Rockstar Hack: ShinyHunters Ransom Deadline April 14

A grim new message found its way onto the public internet, and Rockstar’s cloud systems became the subject. The key phrase “Rockstar Games” is now tied to “ShinyHunters” after the group claimed it accessed Snowflake instances and demanded a response by April 14. In a threat posted for the company, the attackers wrote: “Rockstar Games, your Snowflake instances were compromised thanks to Anodot.com. Pay or leak. This is a final warning to reach out by 14 Apr 2026 before we leak, along with several annoying (digital) problems that’ll come your way. Make the right decision, don’t be the next headline.”

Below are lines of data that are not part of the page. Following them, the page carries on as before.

Lemma made_dirs_trans p fs1 fs2 fs3 : made_dirs p fs1 fs2 → made_dirs p fs2 fs3 → made_dirs p fs1 fs3.
Proof.
  intros H1 H2 q. destruct (H2 q) as [E2 | (E2 & E3 & Hp)]; [rewrite E2; apply H1 |].
  destruct (H1 q) as [E1 | (E1 & E4 & _)]; [right; rewrite <- E1; done | congruence].
Qed.

Lemma is_dir_made p fs fs' q : made_dirs p fs fs' → is_dir fs q → is_dir fs' q.
Proof.
  intros Hm [-> | Hq]; [by left |]. destruct (Hm q) as [E1 | (E1 & _)]; [right; by rewrite E1 | congruence].
Qed.

Lemma ensure_dir_made p (w w' : BootW E) e : ensure_dir p w = (e, w') → made_dirs p (bw_fs w) (bw_fs w').
Proof.
  unfold ensure_dir. destruct (decide (is_dir (bw_fs w) p)) as [Hd | Hd]; [intros [= <- <-]; by left |].
  destruct (bw_fs w !! p) eqn:Ep; [intros [= <- <-]; by left |].
  pose proof (boot_fault_fs "mkdir" p w) as F. destruct (boot_fault "mkdir" p w) as [[e1 |] w1]; simpl in F; intros [= <- <-].
  - rewrite F. by left.
  - intros q. simpl. rewrite F. destruct (decide (q = p)) as [-> |].
    + right. rewrite lookup_insert_eq. split_and!; [done | done | done | intros ->; apply Hd; by left].
    + left. by rewrite lookup_insert_ne.
Qed.

Lemma made_dirs_mono p q fs fs' : made_dirs p fs fs' → made_dirs (p ++ q) fs fs'.
Proof.
  intros Hm r. destruct (Hm r) as [| (H1 & H2 & H3 & H4)]; [by left | right]. split_and!; try done. by apply prefix_app_r.
Qed.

A spokesperson for Rockstar confirmed the breach, according to statements shared with media contacts. The group said it stole confidential data and set the payment deadline for April 14. Specific details about what was taken, or the ransom amount, were not fully available because much of the discussion was limited to the dark web.

The broader context matters: Rockstar has faced a prior intrusion. In 2022, a single person reportedly accessed internal development channels and acquired nearly 100 early gameplay videos for GTA VI, including—allegedly—the source code for both GTA VI and GTA V. That history has left players watching for any signs the latest disruption could affect timelines.

Rockstar’s spokesperson said the stolen information consisted of “non-material company information” and that the incident does not impact “our organization or our players.” In practice, that language suggests the attackers may not hold data that is directly useful to the gaming public, yet it still carries weight for corporate operations.

With the pressure now centered on the “Rockstar Games” clock, companies often face a narrowing window to validate the scope, rotate credentials, and prevent further access. If the extracted material is mostly internal rather than player-related, the immediate risk may be reputation and operational disruption rather than direct consumer harm.

The compromise, as described in the claim, hinged on Anodot, an analytics and monitoring tool used to track finances. Anodot connects to Rockstar’s cloud infrastructure, which is “Snowflake” in Rockstar’s case. The group did not break Snowflake security directly; instead, it allegedly extracted authentication tokens from Anodot to impersonate regular users and then access Snowflake accounts. Once inside, the group reportedly stole data that likely did not include passwords or sensitive player information, and may not have included active development files—but the company still would want to keep confidential corporate information offline.

Snowflake is also used by other businesses that integrate it via Anodot, and Rockstar appears to be part of a wider extortion pattern. ShinyHunters has compromised multiple companies in the past few months using similar tactics, including the use of API keys, user sessions, and third-party integrations. The attack is framed as ransomware-adjacent—if the ransom is not paid by April 14, the malicious group said it would release the stolen data publicly.

In the final tally, the April 14 deadline gives both the attackers and Rockstar an urgency that is hard to ignore. For “Rockstar Games,” even a limited disclosure could still reveal spending habits, internal planning, and behind-the-scenes marketing choices if the data is posted. US News Hub Misryoum will continue tracking developments as the clock runs toward April 14 and as the company responds to questions about the “Rockstar Games” breach.